Task objective:
When the string "Hscan" appears in a line of the records, show the whole line.

Given entries:
(** X16. In a tree of folders, files and line matches whose first row is a
    folder and which shows a line match, [collapseDeepestExpandedLevel]
    collapses the files that are shown: with fuel for its loops it
    returns, the rows it leaves are the rows it found without the line
    matches, in the same order, and the tree keeps its elements. *)
Theorem collapseDeepestExpandedLevel_hides_line_matches (fuel : nat)
    (isTreeLayoutViewVisible : bool) (v : Viewer) :
  wellShaped v = true -> NoDup (elements v) -> size v < fuel ->
  (exists x, head (rows v) = Some x /\ instanceofFolderMatch x = true) ->
  existsb instanceofMatch (rows v) = true ->
  exists v' calls,
    collapseDeepestExpandedLevel fuel isTreeLayoutViewVisible v = Some (v', calls) /\
    rows v' = List.filter notMatch (rows v) /\
    elements v' = elements v.
Proof.
  intros Hw Hnd Hfuel (x & Hhead & Hfolder) Hsome.
  pose proof (length_rows v) as Hle.
  destruct (rows v) as [|x0 T] eqn:Hrows; [discriminate|].
  injection Hhead as ->.
  assert (Hcur : current v 0 = Some x) by (unfold current; simpl; rewrite Hrows; reflexivity).
  unfold collapseDeepestExpandedLevel. rewrite Hcur, Hfolder.
  destruct (scanLevels_spec fuel isTreeLayoutViewVisible v 0 false)
    as (cf & Hscan & _); [lia|rewrite Hrows; simpl in *; lia|lia|].
  assert (Hxm : instanceofMatch x = false) by (destruct x; try discriminate; reflexivity).
  assert (Hflag : existsb instanceofMatch (drop (Z.to_nat (0 + 1)) (rows v)) = true).
  { rewrite Hrows. change (Z.to_nat (0 + 1)) with 1. simpl.
    simpl in Hsome. rewrite Hxm in Hsome. exact Hsome. }
  rewrite Hflag in Hscan. rewrite Hscan. cbn [mbind option_bind].
  destruct (collapseFileLevel_spec fuel v [] x T Hw Hnd Hrows) as
    (v' & Hrun & Hrows' & He & _ & _).
  - rewrite <- Hrows. apply rows_okAfter, Hw.
  - simpl in *. lia.
  - change (Z.of_nat (length (@nil RenderableMatch))) with 0%Z in Hrun.
    rewrite Hrun. cbn [mbind option_bind].
    exists (refocusIfHidden v').1, (refocusIfHidden v').2.
    split; [destruct (refocusIfHidden v'); reflexivity|].
    unfold rows at 1, elements at 1. rewrite refocusIfHidden_roots.
    split; [exact Hrows'|exact He].
Qed.

(** X17. When the first row is not a folder, as in a flat list of files, or
    when there is no row, [collapseDeepestExpandedLevel] collapses every
    node: the rows it leaves are the roots of the tree. No loop runs, so
    this holds for any fuel. *)
Theorem collapseDeepestExpandedLevel_flat_list (fuel : nat)
    (isTreeLayoutViewVisible : bool) (v : Viewer) :
  (forall x, head (rows v) = Some x -> instanceofFolderMatch x = false) ->
  exists v' calls,
    collapseDeepestExpandedLevel fuel isTreeLayoutViewVisible v = Some (v', calls) /\
    roots v' = map collapseAllIn (roots v) /\
    rows v' = map rootOf (roots v).
Proof.
  intros Hfirst. unfold collapseDeepestExpandedLevel.
  assert (Hflags : match current v 0 with
                   | Some x => if instanceofFolderMatch x
                               then scanLevels fuel isTreeLayoutViewVisible v 0 false
                               else Some (false, false)
                   | None => Some (false, false)
                   end = Some (false, false)).
  { unfold current. simpl. destruct (rows v) as [|x l]; simpl in *; [reflexivity|].
    rewrite (Hfirst x eq_refl). reflexivity. }
  rewrite Hflags. simpl.
  exists (refocusIfHidden (collapseAll v)).1, (refocusIfHidden (collapseAll v)).2.
  split; [destruct (refocusIfHidden (collapseAll v)); reflexivity|].
  assert (Hroots : roots (refocusIfHidden (collapseAll v)).1 = map collapseAllIn (roots v))
    by (rewrite refocusIfHidden_roots; reflexivity).
  split; [exact Hroots|].
  unfold rows at 1. rewrite Hroots. apply (rows_collapseAll v).
Qed.

Lemma collapseFileLevel_terminates fuel v n node :
  (0 <= n)%Z -> (Z.of_nat (size v) - n <= Z.of_nat fuel)%Z -> 0 < fuel ->
  exists v', collapseFileLevel fuel v n node = Some v' /\
    elements v' = elements v /\ selection v' = selection v /\ focus v' = focus v.
Proof.
  revert v n node.
  induction fuel as [|fuel IH]; intros v n node Hn Hfuel Hpos; [lia|].
  cbn [collapseFileLevel].
  set (v1 := match node with
             | Some x => if instanceofFileMatch x then collapse x v else v
             | None => v
             end).
  assert (Hv1 : elements v1 = elements v /\ selection v1 = selection v /\
                focus v1 = focus v).
  { unfold v1. destruct node as [x|]; [|auto].
    destruct (instanceofFileMatch x); [|auto].
    rewrite elements_collapse. auto. }
  destruct Hv1 as (He & Hs & Hf). clearbody v1.
  rewrite current_nonneg by lia.
  destruct (rows v1 !! Z.to_nat (n + 1)) as [y|] eqn:Hy; [|eauto].
  apply lookup_lt_Some in Hy. pose proof (length_rows v1) as Hle.
  assert (Hsize : size v1 = size v) by (unfold size; rewrite He; reflexivity).
  destruct (IH v1 (n + 1)%Z (Some y)) as (v' & Hrun & He' & Hs' & Hf'); [lia..|].
  exists v'. split; [exact Hrun|]. repeat split; congruence.
Qed.

Lemma collapseFirstLevelStep_widget v node :
  elements (collapseFirstLevelStep v node) = elements v /\
  selection (collapseFirstLevelStep v node) = selection v /\
  focus (collapseFirstLevelStep v node) = focus v.
Proof.
  unfold collapseFirstLevelStep.
  destruct (isRootFolder (parent node)); [|auto].
  destruct (parent node) as [|p]; [rewrite elements_collapseAll; auto|].
  destruct (_ && _);
    [rewrite elements_collapseRecursive|rewrite elements_collapseAll]; auto.
Qed.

Result of this exercise:
    as (cf & Hscan & _); [lia|rewrite Hrows; simpl in *; lia|lia|].
  rewrite Hflag in Hscan. rewrite Hscan. cbn [mbind option_bind].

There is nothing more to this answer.